Physical characteristics
- Mouth: Panj
- • coordinates: 37°29′23″N 71°31′11″E﻿ / ﻿37.4898°N 71.5196°E
- Length: 296 km (184 mi)
- Basin size: 13,700 km^{2} (5,300 sq mi)

Basin features
- Progression: Panj→ Amu Darya→ Aral Sea

= Gunt =

River in Tajikistan

The Gunt (Гунт, Ғунд Ghund or Аличур Alichur, historically in English also Ghund) is a river in the south of Tajikistan, north of the Shughnon Range. It is 296 km long and has a basin area of 13700 km2. Its source, Lake Yashilkul, is situated at the edge of the Alichur Pamir, a high plateau or pamir at an elevation of 3,720 m. The city of Khorog is located at the confluence of the Gunt with the Panj (one of the source rivers of the Amu Darya, forming the border between Tajikistan and Afghanistan). See Gorno-Badakhshan Autonomous Region for surrounding area.

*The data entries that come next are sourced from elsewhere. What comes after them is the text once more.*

(** ** Witnesses: a station in debt, one that is not, a queue of the interface *)
Definition toy_air : air :=
  Air [0; 1; 2]%nat 7 {[0%nat := AirTxq (Some 1%positive) 6 true; 1%nat := AirTxq (Some 2%positive) 6 true; 2%nat := AirTxq None 6 true]}
    {[1%positive := AirtimeSta (-600) 256 0 0; 2%positive := AirtimeSta 10 256 0 0]}.
Lemma toy_air_ok : air_ok toy_air.
Proof.
  split.
  - apply (bool_decide_unpack _). vm_compute. exact I.
  - intros t Ht. cbn in Ht. repeat (apply elem_of_cons in Ht as [->|Ht]; [vm_compute; by eexists|]). by apply not_elem_of_nil in Ht.
  - assert (map_Forall (λ _ q, match at_sta q with Some i => air_stas toy_air !! i ≠ None | None => True end) (air_txqs toy_air)) as Hall.
    { repeat apply map_Forall_insert_2; by vm_compute. }
    intros t q i Hq Hi. specialize (Hall t q Hq). cbv beta in Hall. rewrite Hi in Hall. by apply not_eq_None_Some.
  - apply map_Forall_insert_2; [by split|]. apply map_Forall_singleton. by split.
Qed.
Lemma next_txq_ends_witness :
  ∃ x', ieee80211_next_txq 4 toy_air = Some (inr (x', Some 1%nat)) ∧ active_txqs x' = [2; 0]%nat ∧
    as_deficit <$> air_stas x' !! 1%positive = Some (-344).
Proof.
  destruct (next_txq_ends toy_air 4 toy_air_ok) as (x' & r & Hr & Hf); [apply Nat.ltb_lt; vm_compute; reflexivity|].
  assert (ieee80211_next_txq 4 toy_air = Some (inr (x', r)) → r = Some 1%nat ∧ active_txqs x' = [2; 0]%nat ∧
    as_deficit <$> air_stas x' !! 1%positive = Some (-344)) as Hx.
  { clear. vm_compute. intros [= <- <-]. done. }
  destruct (Hx Hr) as (-> & Ha & Hd). exists x'. split; [exact Hr|]. split; [exact Ha|exact Hd].
Defined.
Definition toy_air_ops : list air_op :=
  [AirNext; AirCharge true false 2 500 0; AirSchedule true 1 false; AirNext; AirFrames 0 true; AirMayTransmit 0; AirNext; AirNext].
Lemma once_per_round_witness :
  ∃ x' served, air_run toy_air_ops toy_air = Some (x', served) ∧ NoDup served ∧ served = [1; 2]%nat.
Proof.
  destruct (once_per_round toy_air_ops toy_air toy_air_ok) as (x' & served & Hr & _ & Hn & _).
  { repeat constructor; vm_compute; by eexists. }
  exists x', served. split; [exact Hr|]. split; [exact Hn|]. revert Hr. clear. vm_compute. congruence.
Defined.
Definition WLAN_EID_SSID : Z := 0.
Definition WLAN_EID_SUPP_RATES : Z := 1.
Definition WLAN_EID_FH_PARAMS : Z := 2.
Definition WLAN_EID_DS_PARAMS : Z := 3.
Definition WLAN_EID_CF_PARAMS : Z := 4.
Definition WLAN_EID_TIM : Z := 5.
Definition WLAN_EID_IBSS_PARAMS : Z := 6.
Definition WLAN_EID_COUNTRY : Z := 7.
Definition WLAN_EID_CHALLENGE : Z := 16.
Definition WLAN_EID_PWR_CONSTRAINT : Z := 32.
Definition WLAN_EID_CHANNEL_SWITCH : Z := 37.
Definition WLAN_EID_ERP_INFO : Z := 42.
Definition WLAN_EID_HT_CAPABILITY : Z := 45.
Definition WLAN_EID_RSN : Z := 48.
Definition WLAN_EID_EXT_SUPP_RATES : Z := 50.
Definition WLAN_EID_TIMEOUT_INTERVAL : Z := 56.
Definition WLAN_EID_EXT_CHANSWITCH_ANN : Z := 60.
Definition WLAN_EID_HT_OPERATION : Z := 61.
Definition WLAN_EID_SECONDARY_CHANNEL_OFFSET : Z := 62.
Definition WLAN_EID_MULTIPLE_BSSID : Z := 71.
Definition WLAN_EID_NON_TX_BSSID_CAP : Z := 83.
Definition WLAN_EID_MULTI_BSSID_IDX : Z := 85.
Definition WLAN_EID_BSS_MAX_IDLE_PERIOD : Z := 90.
Definition WLAN_EID_LINK_ID : Z := 101.
Definition WLAN_EID_CHAN_SWITCH_TIMING : Z := 104.
Definition WLAN_EID_MESH_CONFIG : Z := 113.
Definition WLAN_EID_MESH_ID : Z := 114.
Definition WLAN_EID_PEER_MGMT : Z := 117.
Definition WLAN_EID_CHAN_SWITCH_PARAM : Z := 118.
Definition WLAN_EID_MESH_AWAKE_WINDOW : Z := 119.
Definition WLAN_EID_RANN : Z := 126.
Definition WLAN_EID_EXT_CAPABILITY : Z := 127.
Definition WLAN_EID_PREQ : Z := 130.
Definition WLAN_EID_PREP : Z := 131.
Definition WLAN_EID_PERR : Z := 132.
Definition WLAN_EID_CISCO_VENDOR_SPECIFIC : Z := 150.
Definition WLAN_EID_ADDBA_EXT : Z := 159.
Definition WLAN_EID_VHT_CAPABILITY : Z := 191.
Definition WLAN_EID_VHT_OPERATION : Z := 192.
Definition WLAN_EID_WIDE_BW_CHANNEL_SWITCH : Z := 194.
Definition WLAN_EID_CHANNEL_SWITCH_WRAPPER : Z := 196.
Definition WLAN_EID_OPMODE_NOTIF : Z := 199.
Definition WLAN_EID_VENDOR_SPECIFIC : Z := 221.
Definition WLAN_EID_EXTENSION : Z := 255.
Definition WLAN_EID_EXT_HE_CAPABILITY : Z := 35.
Definition WLAN_EID_EXT_HE_OPERATION : Z := 36.
Definition WLAN_EID_EXT_UORA : Z := 37.
Definition WLAN_EID_EXT_HE_MU_EDCA : Z := 38.
Definition WLAN_EID_EXT_HE_SPR : Z := 39.
Definition WLAN_EID_EXT_MAX_CHANNEL_SWITCH_TIME : Z := 52.
Definition WLAN_EID_EXT_MULTIPLE_BSSID_CONFIGURATION : Z := 55.
Definition WLAN_EID_EXT_NON_INHERITANCE : Z := 56.

(** ** The walk *)
(** An element: [id], [datalen], the offset of its [data]. *)
Record element := Element { el_id : Z; el_len : nat; el_pos : nat }.

(** The elements of a buffer from an offset, and where the walk stops. *)
Fixpoint for_each_element (fuel : nat) (bs : list Z) (off : nat) : list element * nat :=
  match fuel with
  | O => ([], off)
  | S fuel =>
      match bs !! off, bs !! S off with
      | Some id, Some len =>
          let len := Z.to_nat len in
          if (off + 2 + len <=? length bs)%nat then
            let '(es, stop) := for_each_element fuel bs (off + 2 + len) in
            (Element id len (off + 2) :: es, stop)
          else ([], off)
      | _, _ => ([], off)
      end
  end.
Definition elements (bs : list Z) : list element := (for_each_element (length bs) bs 0).1.
Definition for_each_element_completed (bs : list Z) : bool :=
  ((for_each_element (length bs) bs 0).2 =? length bs)%nat.
Definition el_data (bs : list Z) (e : element) : list Z := take (el_len e) (drop (el_pos e) bs).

The Gunt, and its tributary the Shakhdara, power the Pamir I power plant. The river flow is very seasonal, low in winter, but high in July and August due to water from melting snow. Its width varies from 10 to 50 meters and it is up to 1.5 meters deep. Due to the mountainous terrain, the rivercourse is very fast, over 2 m/s at times. Its bed is rocky, and the banks are steep and precipitous. Often the stream occupies the whole river valley, but sometimes it divides into several courses.